НА АДМИНИСТРАТИВНОМ ПОПРИЩЕ


   Пост этот обыкновенно из паршивенький. Но чем больше будет проявлено твердости души и непреклонности характера перед всякий человеческим горем, перед всяким человеческим страданием, перед всякой человеческой жизнью, тем шире и тучнее пути дальнейшего поприща. И вдали, где-нибудь на горизонте, маячит путеводной звездой партийный билет и теплое место в ГПУ.
   Однако и в партию и в особенности в ГПУ принимают не так, чтоб уж очень с распростертыми объятиями, туда попадают только избранные из избранных. Большинство актива задерживается на средних ступеньках – председатели колхозов и сельсоветов, члены заводских комитетов профсоюзов, милиция, хлебозаготовительные организации, кооперация, низовой аппарат ГПУ, всякие соглядатайские амплуа в домкомах и жилкомах и прочее. В порядке пресловутой текучести кадров наш активист, точно футбольный мяч, перебрасывается из конца в конец страны, по всяким ударным и сверхударным кампаниям, хлебозаготовкам, мясозаготовкам, хлопкозаготовкам, бригадам, комиссиям, ревизиям.

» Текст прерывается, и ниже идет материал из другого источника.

(* ===== verification/ApiWire.v ===== *)
(** * ApiWire: the JSON form of the management API's objects
    ([mgmt_api/src/api/v1/models])

    The derived readers and writers of [serde], and the API's own reader of
    configuration values.  An object that is written keeps its fields in the
    order they are written in; one that is read may hold a field twice, which a
    reader of a struct refuses. *)
From S2P Require Import Prelude BTree Json ViewApi Wire MgmtModels SpecValidator Mappings ApiDto.

(** ** Reading structs, maps and options *)

Definition occurs (k : string) (m : jmap) : nat := length (filter (λ kv, kv.1 = k) m).

(** The fields of a struct: none of the [known] ones may be there twice. *)
Definition struct (known : list string) (v : value) : option jmap :=
  m ← as_object v;
  if forallb (λ k, (occurs k m <=? 1)%nat) known then Some m else None.

(** A struct variant of an enum with [#[serde(tag = "kind")]]. *)
Definition tagged (v : value) : option (string * jmap) :=
  m ← struct ["kind"] v;
  kind ← field m "kind" ≫= as_str;
  Some (kind, m).

Definition variant_fields (known : list string) (m : jmap) : option jmap := struct known (VObject m).

Definition as_bool (v : value) : option bool :=
  match v with VBool b => Some b | _ => None end.

(** An unsigned integer of [bits] bits. *)
Definition as_unsigned (bits : Z) (v : value) : option Z :=
  n ← as_u64_num v; if (n <? 2 ^ bits)%Z then Some n else None.

(** [#[serde(default)]] *)
Definition default_field {A} (f : value → option A) (d : A) (m : jmap) (k : string) : option A :=
  match field m k with None => Some d | Some v => f v end.

(** An [Option] that is not a field. *)
Definition nullable {A} (f : value → option A) (v : value) : option (option A) :=
  match v with VNull => Some None | v => a ← f v; Some (Some a) end.

(** The entries of a map, in the order they were read. *)
Definition entries {A} (f : value → option A) (v : value) : option (list (string * A)) :=
  m ← as_object v;
  mapM (λ kv, match kv with (k, v) => a ← f v; Some (k, a) end) m.

(** A [HashMap]: a later entry replaces an earlier one with the same key. *)
Definition read_map {A} (f : value → option A) (v : value) : option (gmap string A) :=
  l ← entries f v; Some (list_to_map (rev l)).

(** [f] applied to a field. *)
Definition jget_with {B} (f : value → B) (k : string) : jmap → option B :=
  fix go m :=
    match m with
    | [] => None
    | (k', v) :: m => if str_eqb k k' then Some (f v) else go m
    end.

(** ** Configuration values

    The reader accepts a string, an integer, a boolean, a list, or an object
    with a [kind]. *)
Fixpoint config_value_from_value (v : value) : option ConfigValueDto :=
  match v with
  | VString s => Some (InlineDto (DString s))
  | VArray l => l ← mapM config_value_from_value l; Some (InlineDto (DList l))
  | VNumber (NNeg n) => Some (InlineDto (DInteger n))
  | VNumber (NPos n) => Some (InlineDto (DInteger (as_i64 n)))
  | VBool b => Some (InlineDto (DBoolean b))
  | VObject m =>
      list ← Some (jget_with (λ v, match v with
        | VArray l => mapM config_value_from_value l
        | _ => None
        end) "value" m);
      '(kind, m) ← tagged (VObject m);
      if str_eqb kind "Inline" then
        m ← variant_fields ["value"] m;
        s ← field m "value" ≫= as_str; Some (InlineDto (DString s))
      else if str_eqb kind "Secret" then
        m ← variant_fields ["name"; "key"] m;
        name ← field m "name" ≫= as_str;
        key ← field m "key" ≫= as_str;
        Some (SecretDto name key)
      else if str_eqb kind "List" then
        m ← variant_fields ["value"] m;
        l ← mjoin list; Some (InlineDto (DList l))
      else if str_eqb kind "Boolean" then
        m ← variant_fields ["value"] m;
        b ← field m "value" ≫= as_bool; Some (InlineDto (DBoolean b))
      else if str_eqb kind "Integer" then
        m ← variant_fields ["value"] m;
        n ← field m "value" ≫= (λ v, match v with VNumber n => num_as_i64 n | _ => None end);
        Some (InlineDto (DInteger n))
      else None
  | VNull | VNumber (NFloat _) => None
  end.
(* ===== verification/ApiWireSpec.v ===== *)
(** * ApiWireSpec: what clients read from the management API, and can send back *)
From S2P Require Import Prelude BTree Json ViewApi Wire MgmtModels SpecValidator Mappings ApiDto.
From S2P Require Import ApiWire.

Lemma jget_with_spec {B} (f : value → B) k m : jget_with f k m = f <$> jget k m.
Proof. induction m as [|[k' v] m IH]; [done|]. cbn. by destruct (str_eqb k k'). Qed.

(** ** Sorted objects *)

Lemma jobject_snoc {A} (l : list (string * A)) kv : jobject (l ++ [kv]) = jset kv.1 kv.2 (jobject l).
Proof. unfold jobject. by rewrite foldl_app. Qed.

Lemma jset_last {A} k (v : A) m :
  (∀ k', k' ∈ m.*1 → String.ltb k' k = true) → jset k v m = m ++ [(k, v)].
Proof.
  induction m as [|[k' w] m IH]; intros H; [done|]. cbn.
  assert (Hlt : String.ltb k' k = true) by (apply H; cbn; by left).
  assert (E : String.compare k k' = Gt).
  { unfold String.ltb in Hlt. rewrite String.compare_antisym.
    destruct (String.compare k' k); by cbn in *. }
  rewrite E, IH; [done|]. intros k2 Hk2. apply H. cbn. by right.
Qed.

Lemma jsorted_snoc_lt {A} (m : btree A) kv k :
  jsorted (m ++ [kv]) = true → k ∈ m.*1 → String.ltb k kv.1 = true.
Proof.
  induction m as [|[k1 v1] m IH]; intros Hs Hk; [by apply elem_of_nil in Hk|].
  apply list.elem_of_cons in Hk as [->|Hk].
  - apply (jsorted_lt k1 v1 (m ++ [kv]) kv.1 Hs), list_elem_of_fmap_2, elem_of_app. right. by left.
  - apply IH; [|done]. by eapply (jsorted_tail (k1, v1)).
Qed.

Lemma jsorted_init {A} (m : btree A) kv : jsorted (m ++ [kv]) = true → jsorted m = true.
Proof.
  induction m as [|[k1 v1] m IH]; [done|]. intros Hs. pose proof (jsorted_tail _ _ Hs) as Ht.
  specialize (IH Ht). destruct m as [|[k2 v2] m]; [done|]. cbn in *.
  apply andb_true_iff in Hs as [-> _]. done.
Qed.

(** Inserting the entries of a sorted object one by one gives it back. *)
Lemma jobject_id {A} (m : btree A) : jsorted m = true → jobject m = m.
Proof.
  induction m as [|kv m IH] using rev_ind; [done|]. intros Hs.
  rewrite jobject_snoc, IH by (by eapply jsorted_init).
  rewrite jset_last; [by destruct kv|]. intros k Hk. by eapply jsorted_snoc_lt.
Qed.

Lemma jset_keys {A} k (v : A) m k' : k' ∈ (jset k v m).*1 → k' = k ∨ k' ∈ m.*1.
Proof.
  induction m as [|[k1 v1] m IH]; cbn; [rewrite list_elem_of_singleton; by left|].
  destruct (String.compare k k1) eqn:E; cbn; rewrite ?list.elem_of_cons; [|tauto|].
  - apply compare_eq_iff in E as ->. tauto.
  - intros [->|H]; [tauto|]. destruct (IH H); tauto.
Qed.

Lemma jobject_keys {A} (l : list (string * A)) k : k ∈ (jobject l).*1 → k ∈ l.*1.
Proof.
  induction l as [|kv l IH] using rev_ind; [done|].
  rewrite jobject_snoc. intros [->|H]%jset_keys.
  - apply list_elem_of_fmap_2, elem_of_app. right. by left.
  - apply IH, list_elem_of_fmap in H as (kv' & -> & H). apply list_elem_of_fmap_2, elem_of_app. by left.
Qed.

Lemma filter_all {A} (P : A → Prop) `{!∀ x, Decision (P x)} (l : list A) :
  (∀ x, x ∈ l → P x) → filter P l = l.
Proof.
  induction l as [|x l IH]; intros Hl; [done|]. rewrite filter_cons, decide_True by (apply Hl; by left).
  f_equal. apply IH. intros y Hy. apply Hl. by right.
Qed.

Lemma filter_none {A} (P : A → Prop) `{!∀ x, Decision (P x)} (l : list A) :
  (∀ x, x ∈ l → ¬ P x) → filter P l = [].
Proof.
  induction l as [|x l IH]; intros Hl; [done|]. rewrite filter_cons, decide_False by (apply Hl; by left).
  apply IH. intros y Hy. apply Hl. by right.
Qed.

(** ** Queries *)

(** The extra settings of a middleware, as the reader leaves them. *)
Definition clean_config (m : jmap) : Prop :=
  jsorted m = true ∧ Forall (λ k, ¬ middleware_own k) m.*1.

Definition clean_query (d : QuerySpecDto) : Prop :=
  Forall (λ m, clean_config (dmw_config m)) (default [] (dsrc_middleware (dq_sources d))).

Lemma flattened_clean m : clean_config (flattened m).
Proof.
  split; [apply jobject_sorted|]. apply list.Forall_forall. intros k Hk%jobject_keys.
  apply list_elem_of_fmap in Hk as ([k' v] & -> & Hk). by apply list_elem_of_filter in Hk as [? _].
Qed.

   Сегодня он грабит какой-нибудь украинский колхоз, завтра вылавливает кулаков на Урале, через три дня руководит налетом какой-нибудь легкой гиппопотамии на стекольный завод, ревизует рыбные промыслы на Каспии, расследует «антигосударственные тенденции» в каком-нибудь совхозе или школе и всегда, везде, во всяких обстоятельствах своей бурной жизни вынюхивает скрытого классового врага.
   Приказы, директивы, установки, задания, инструкции мелькают, как ассоциации в голове сумасшедшего. Они сыплются на активиста со всех сторон; по всем линиям – партийной, административной, советской, профсоюзной, хозяйственной. Они создают атмосферу обалдения, окончательно преграждающего доступ каких бы то ни было мыслей и чувств в и без того нехитрую голову твердой души прохвоста.
   Понятно, что люди мало-мальски толковые по активистской стезе не пойдут: предприятие, как об этом будет сказано ниже, не очень уж выгодное и достаточно рискованное. Понятно также, что в атмосфере грабежа, текучести и обалдения, никакой умственности актив приобрести не в состоянии. Для того, чтобы раскулачить мужика даже и до самой последней нитки, никакой умственности по существу и не требуется. Требуются стальные челюсти и волчья хватка, каковые свойства и вытренировываются до предела. Учиться этот актив времени не имеет. Кое-где существуют так называемые совпартшколы, но там преподают ту науку, которая в терминологии щедринских знатных иностранцев обозначена, как grom pobieda razdovaissa – разумеется в марксистской интерпретации этого грома. Предполагается, что «классовый инстинкт» заменяет активисту всякую работу сообразительного аппарата.